On Wednesday 9 November 2022 we debated the Digital Innovation Race and Intellectual Monopolies.
Prof Keith Smith chaired this debate in public policy. Cecilia Rikap presented key messages from her thought-provoking book co-authored with Bengt-Ake Lundvall on the ‘Digital Innovation Race: Conceptualizing the Emerging New World Order’. Cecilia presented a darker side of innovation and its impact on society and economies. She discussed her insights with Prof Daniele Archibugi from CIMR.
The full recording of the workshop is available here.
- Chair: Keith Smith
- Speaker: Cecilia Rikap, City, University of London
- Discussant: Daniele Archibugi, Birkbeck, University of London
The main theme of this book is digital transformation, with artificial intelligence at its core. It shows how this transformation upsets the world pecking order as China catches up with the US and as tech giants from the two countries take on key roles in the digital innovation race.
In order to capture what is going on, the book develops new and further develop old concepts. Intellectual monopolies, harvesting rents through the expanding and systematic control of knowledge have become major geopolitical players challenging the sovereignty of nation states.
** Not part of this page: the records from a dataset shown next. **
Definition eval_static (type_name : str) (m : Member) (fs : bool) : run Issue Value :=
  a ← ok_or_decline (args m);
  canonical_type ← ok_or_decline (List.find (fun t => eq_ignore_ascii_case t type_name) STATIC_TYPES);
  let named n := eq_ignore_ascii_case (name m) n in
  let type_is t := str_eqb canonical_type t in
  if type_is (#"MSBuild") then eval_msbuild_static (name m) a fs
  else if (type_is (#"System.IO.Path") && named (#"Combine"))%bool then
    require (path_args_are_bare a);;
    parts ← eval_exact_path_args true (join_args a);
    require (negb (existsb combine_arg_is_cwd_dependent parts));;
    str_result <$> ok_or_decline (combine_path parts)
  else if (type_is (#"System.IO.Path") && named (#"IsPathRooted"))%bool then
    x ← one_arg a; s ← eval_string_arg_allowing_boundary_backslash x;
    require (negb (starts_with_char BACKSLASH s));;
    mret (Value_Bool (is_path_rooted s))
  else if (type_is (#"System.Version") && named (#"Parse"))%bool then
    x ← one_arg a; s ← eval_string_arg x; Value_Version <$> ok_or_decline (parse_version s)
  else if (type_is (#"System.String") && named (#"IsNullOrEmpty"))%bool then
    x ← one_arg a; s ← eval_string_arg x; mret (Value_Bool (is_empty s))
  else Declined.

Definition eval_root (r : Root) (fs : bool) : run Issue Value :=
  match r with
  | Root_Property n =>
      match get props n with
      | Some v => mret (Value_Str (as_escaped v))
      | None => tell (Undefined n);; mret (Value_Str [])
      end
  | Root_Static type_name m => eval_static type_name m fs
  end.

Definition eval_link (receiver : Value) (l : Link) : run Issue Value :=
  match l with Link_Member m => eval_member receiver m | Link_Index i => eval_index receiver i end.

Fixpoint eval_links (v : Value) (ls : list Link) : run Issue Value :=
  match ls with [] => mret v | l :: ls => v ← eval_link v l; eval_links v ls end.

Definition eval (e : Expr) (fs : bool) : run Issue Value := v ← eval_root (root e) fs; eval_links v (links e).
End eval.

(** ** The knot *)

Fixpoint eval_interior `{Host} (props : PropertyMap) (fuel : nat) (inner : str) (fs : bool) : run Issue Value :=
  match fuel with
  | O => Stuck
  | S fuel => e ← ok_or_decline (parse inner); eval props (fun i => eval_interior props fuel i false) e fs
  end.

Definition evaluate `{Host} (inner : str) (props : PropertyMap) (fs : bool) : run Issue Escaped :=
  evaluated (eval_interior props (S (length inner)) inner fs).

Definition substitute_impl `{Host} (input : str) (props : PropertyMap) (fs : bool) : run Issue Escaped :=
  substitute_by props (fun inner => evaluate inner props fs) input.
Definition substitute `{Host} (input : str) (props : PropertyMap) : run Issue Escaped := substitute_impl input props false.
Definition substitute_with_fs `{Host} (input : str) (props : PropertyMap) : run Issue Escaped := substitute_impl input props true.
Each of them has built its own world-wide corporate innovation system, integrating and subordinating other organizations that produce new knowledge. As lead firms, tech giants profit from turning that knowledge into intangible assets. The tech giants’ technology efforts converge around a technological trajectory, with artificial intelligence at its core. They have become key actors in the AI-technological innovation system through their control of black-box technology used to exploit the fruits of user learning in connection with clouds services.
The book shows that the outcome of the innovation race will be determined by the complex and contradictory co-evolution of national and corporate innovation systems. One major contradiction is between the global outreach of the tech giants’ market, production and innovation activities and the growing importance of techno-nationalism as a strategy to reinforce core state’s power. The attempts of EU to regulate tech giants and build competitive strength in the field of digital services illustrate the difficulties in overcoming this contradiction.
Innovation studies and innovation policy have predominantly regarded intellectual monopolies as temporary, and innovation-based competition as a positive sum game. The analysis of the tech giants and the digital innovation race point to a darker side of innovation as a process where the richest harvest intellectual rents from the poor. The book ends with sketching alternative scenarios and political strategies.
Keith Smith has worked in innovation studies in Norway, as Director of the STEP Group, in Australia, as Executive Director of the Australian Innovation Research Centre, and for the UN University. He worked for the Joint Research Centre, European Commission, on policy support for the European Research Area. From 2009 to 2017 he was at Imperial College Business School, London. For three years, 2009-12, he was seconded from Imperial to the UK Department of Business, Innovation and Skills (BIS), where he was head of the policy analysis division in science and technology. His recent work is on innovation, climate change and geopolitics.
Cecilia Rikap holds a PhD in economics from the Universidad de Buenos Aires. She is a permanent Lecturer in International Political Economy (IPE) at City, University of London, programme director of the BSc in IPE at the same university and a tenure researcher of the CONICET, Argentina’s national research council. She is associate researcher at COSTECH lab, Université de Technologie de Compiègne. She is also a consultant for Argentina’s Ministries of Health and Productive Development. Cecilia’s research focuses on the political economy of science and technology.
Bengt-Åke Lundvall is professor emeritus in economics at Department of Business and Management at Aalborg University and at Department of Economic History, Lund University. His research is organized around a broad set of issues related to innovation systems and learning economies. Since 1988, he has published more than 200 publications as books, journal articles, and book chapters.